UK-based luxury brand Lotus, also owned by Geely, will launch its Lotus Eletre in 2023, a battery-electric luxury CUV that integrates an advanced wool-blend fabric on its seats (pictured above), which are 50% lighter than traditional leather, allowing for further weight savings. For its part, German automaker Audi uses recycled plastic bottles, which are ground into polyester yarn, which makes up 89% of its fourth-generation A3 car seat material.

Ferdinand Dudenhoeffer, professor at the Center for Automotive Research at the University of Duisburg-Essen, in Germany, states: “Volvo, Tesla, BMW, Audi and Co. are all moving away from leather seats, which reflects the issue of the circular economy, which is increasingly being incorporated into their marketing concepts .”

He calls Mercedes (pictured below) “the notable exception” and says: “It is unsustainable to waste the skins of cows after slaughter for meat production.” switch to using only sustainably produced and processed leather for all our models. It involves everything from raising cattle to tanning.” The company requires that its entire leather supply chain be free of illegal logging and that no natural forests are cleared for land grazed by Mercedes leather cattle.

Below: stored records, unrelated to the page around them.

Lemma copy_n_spec m : (m <= length xs)%nat -> (m < n)%nat -> forall d i s, (i + d = m)%nat -> copied i s ->
  wp (copy_n d dest (Z.of_nat at_) src (Z.of_nat i)) (fun _ s' => became s0 (stored (byte_at s0) (dest + 4 * Z.of_nat at_) (wide (take m xs ++ [0]))) s') s.
Proof.
  intros Hm Hmn. induction d as [|d IH]; intros i s Hd' Hc; cbn [copy_n].
  - unfold wp, put_at, mem_wr. replace i with m in * by lia. unfold copied in Hc. rewrite padded_app in Hc by done. pose proof (put_became (take m xs) 0 s Hc) as H. rewrite length_take_le in H by done. by apply H.
  - eapply wp_source; [exact Hc|lia|apply source_char; lia|]. eapply wp_put_copy; [exact Hc|lia|done|]. intros s' Hc'. replace (Z.of_nat i + 1) with (Z.of_nat (Datatypes.S i)) by lia. apply IH; [lia|done].
Qed.
End Loop.
(** ** Where wcscat begins *)

Lemma char0_at_ok a wcs i wc s : sane s -> wstr a wcs s -> (wcs ++ [0]) !! i = Some wc -> char0_at a (Z.of_nat i) s = Ret wc s.
Proof.
  intros Hs Hw Hi. pose proof (char_at_ok a wcs i wc s Hs Hw Hi) as H. unfold char_at, rd_new in H. unfold char0_at, mbind, hle_bind, mem_rd_into.
  destruct (gread _ 4 s) as [bs|]; [|done]. injection H as H. cbn. by rewrite H.
Qed.

(** The destination of wcscat is a string that begins with a scalar value. *)
Definition begins_valid (ys : list Z) : Prop := match ys with y :: _ => is_valid_unicode_scalar y = true | [] => True end.

Lemma concat_loop_spec dest ys s : sane s -> wstr dest ys s -> begins_valid ys -> forall m i, (i <= length ys)%nat ->
  guest_concat_loop m dest (Z.of_nat i) s = Ret (if (length ys - i <? m)%nat then Z.of_nat (length ys) else 0) s.
Proof.
  intros Hs Hw Hv. induction m as [|m IH]; intros i Hi; cbn [guest_concat_loop]; [by rewrite (proj2 (Nat.ltb_ge _ 0)) by lia|]. unfold mbind, hle_bind. pose proof Hw as [_ Hc].
  destruct (decide (i = length ys)) as [->|Hne].
  - rewrite (char0_at_ok dest ys _ 0 s Hs Hw) by by apply list_lookup_middle. rewrite (proj2 (Nat.ltb_lt _ _)) by lia. done.
  - destruct (lookup_lt_is_Some_2 ys i) as [wc Hwc]; [lia|]. rewrite (char0_at_ok dest ys i wc s Hs Hw) by (rewrite lookup_app_l by lia; done).
    rewrite (proj2 (Z.eqb_neq wc 0)) by (pose proof (proj1 (Forall_lookup _ _) Hc _ _ Hwc); unfold wchar in *; lia).
    assert ((Z.of_nat i =? 0) && negb (is_valid_unicode_scalar wc) = false) as ->.
    { destruct i; [|done]. destruct ys; [done|]. cbn in Hwc. injection Hwc as ->. cbn in Hv. by rewrite Hv. }
    replace (Z.of_nat i + 1) with (Z.of_nat (Datatypes.S i)) by lia. rewrite IH by lia. do 2 f_equal. destruct (Nat.ltb_spec (length ys - Datatypes.S i) m), (Nat.ltb_spec (length ys - i) (Datatypes.S m)); done || lia.
Qed.
(* ===== verification/BlockingIoSpec.v ===== *)
(** Correctness of the blocking I/O: the seven cooperative calls are one scheme
    with seven requests; a call that blocks is transparent to the guest; the
    status flags of descriptors are put back; the scheduling invariant holds. *)

From S2P Require Import Prelude Env MemoryManager MemorySpec ThreadTypes Scheduler SchedulerSpec Pthread PthreadSpec Machine HostAccess HleMonad HleErrno Lift BlockingIo.

(** * The boundary *)

(** Two states of the world in which the guest sees the same. *)
Record guest_same `{!CpuMemLaws E, !HostAccess E, !HostAccessLaws E} (e e' : @env E) : Prop := {
  gs_cpu : has_cpu e' = has_cpu e;
  gs_reg r : read_reg r e' = read_reg r e;
  gs_vreg r : read_vreg r e' = read_vreg r e;
  gs_mem a n : rw_debug_read a n e' = rw_debug_read a n e;
  gs_page a n : page_ok a n e' <-> page_ok a n e;
  gs_rw a n : page_rw a n e' <-> page_rw a n e;
}.

(** Documented behaviour of the host's calls.  A descriptor refers to an open file
    description, which has the status flags; descriptors may share one.
    [F_SETFL] changes [O_NONBLOCK], no call on a descriptor changes flags, none
    of them touches the guest, and a call that fails returns -1. *)
Class HostIoLaws (E : Env) `{!CpuMemLaws E, !HostAccess E, !HostAccessLaws E, !HostIo E} := {
  descr : Z -> env -> option Z;
  status : Z -> env -> Z;
  fds_same (e e' : env) : Prop :=
    forall fd d, descr fd e = Some d -> descr fd e' = Some d /\ status d e' = status d e;

  getfl_status fd d e : descr fd e = Some d -> (fcntl_getfl fd e).1 = status d e;
  setfl_status fd d v e : descr fd e = Some d -> Z.lor v O_NONBLOCK = Z.lor (status d e) O_NONBLOCK ->
    status d (fcntl_setfl fd v e) = v;
  setfl_descr fd v x d e : descr x e = Some d -> descr x (fcntl_setfl fd v e) = Some d;
  setfl_other fd d v x y e : descr fd e = Some d -> descr x e = Some y -> y <> d ->
    status y (fcntl_setfl fd v e) = status y e;

  getfl_quiet fd e : guest_same e (fcntl_getfl fd e).2 /\ fds_same e (fcntl_getfl fd e).2;
  setfl_quiet fd v e : guest_same e (fcntl_setfl fd v e);
  errno_quiet v e : guest_same e (set_host_errno v e) /\ fds_same e (set_host_errno v e);
  read_quiet fd n e : guest_same e (io_read fd n e).2 /\ fds_same e (io_read fd n e).2;
  write_quiet fd bs e : guest_same e (io_write fd bs e).2 /\ fds_same e (io_write fd bs e).2;
  recv_quiet fd n fl e : guest_same e (io_recv fd n fl e).2 /\ fds_same e (io_recv fd n fl e).2;
  send_quiet fd bs fl e : guest_same e (io_send fd bs fl e).2 /\ fds_same e (io_send fd bs fl e).2;
  recvfrom_quiet fd n fl b e :
    guest_same e (io_recvfrom fd n fl b e).2 /\ fds_same e (io_recvfrom fd n fl b e).2;
  sendto_quiet fd bs fl a l e :
    guest_same e (io_sendto fd bs fl a l e).2 /\ fds_same e (io_sendto fd bs fl a l e).2;
  accept_quiet fd e : guest_same e (io_accept fd e).2 /\ fds_same e (io_accept fd e).2;
  epoll_quiet fd n t e : guest_same e (io_epoll_wait fd n t e).2 /\ fds_same e (io_epoll_wait fd n t e).2;
  now_quiet e : guest_same e (steady_now e).2 /\ fds_same e (steady_now e).2;
  sleep_quiet n e : guest_same e (sleep_ms n e) /\ fds_same e (sleep_ms n e);
  poll_quiet fd ev e : guest_same e (poll_fd fd ev e).2 /\ fds_same e (poll_fd fd ev e).2;

  fds_write_reg r v e : fds_same e (write_reg r v e);
  fds_write_vreg r v e : fds_same e (write_vreg r v e);
  fds_rw_write a bs e : fds_same e (rw_debug_write a bs e).2;
  vreg_rw_write r a bs e : read_vreg r (rw_debug_write a bs e).2 = read_vreg r e;

  read_result fd n e : -1 <= (io_read fd n e).1.1;
  write_result fd bs e : -1 <= (io_write fd bs e).1;
  accept_result fd e : -1 <= (io_accept fd e).1.1;
}.

(** * Any property of the world through a context switch *)

Section WorldBlind.
Context {E : Env} (P : env -> Prop).
Hypothesis P_reg : forall r v e, P e -> P (write_reg r v e).
Hypothesis P_vreg : forall r v e, P e -> P (write_vreg r v e).
Hypothesis P_now : forall e, P e -> P (steady_now e).2.
Hypothesis P_sleep : forall n e, P e -> P (sleep_ms n e).
Hypothesis P_poll : forall fd ev e, P e -> P (poll_fd fd ev e).2.
Implicit Types s : tstate.

Definition PW s : Prop := P (ext (ms s)).

Lemma pw_now s t s' : now s = (t, s') -> PW s -> PW s'.
Proof.
  unfold now, PW. intros H HP. pose proof (P_now _ HP) as H1. destruct (steady_now _). injection H as <- <-. exact H1.
Qed.

Lemma p_set_reg r v e : P e -> P (set_reg r v e).
Proof. intros H. unfold set_reg. destruct (has_cpu e); auto. Qed.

Tanning agents must be vegan or completely chrome-free, for example from dried coffee beans or chestnuts. Mercedes is also researching vegan alternatives to real leather, for example using renewable raw materials such as powdered cactus fiber or mushroom mycelium (the root-like structure of a mushroom).

Dudenhoeffer downplays the widespread notion that China, a major auto market not known for prioritizing sustainability over glamor and comfort, will never embrace vegan car seats at the expense of leather, and says Tesla, as a key opinion leader in China, is likely to have influence Younger Chinese drivers are more receptive to the green transition.

“(China’s President) Xi Jinping may prefer leather, but if the boss of ‘Automaker X’ prefers vegan, it will be interesting to see where the Chinese consumer trend will go,” says Dudenhoeffer.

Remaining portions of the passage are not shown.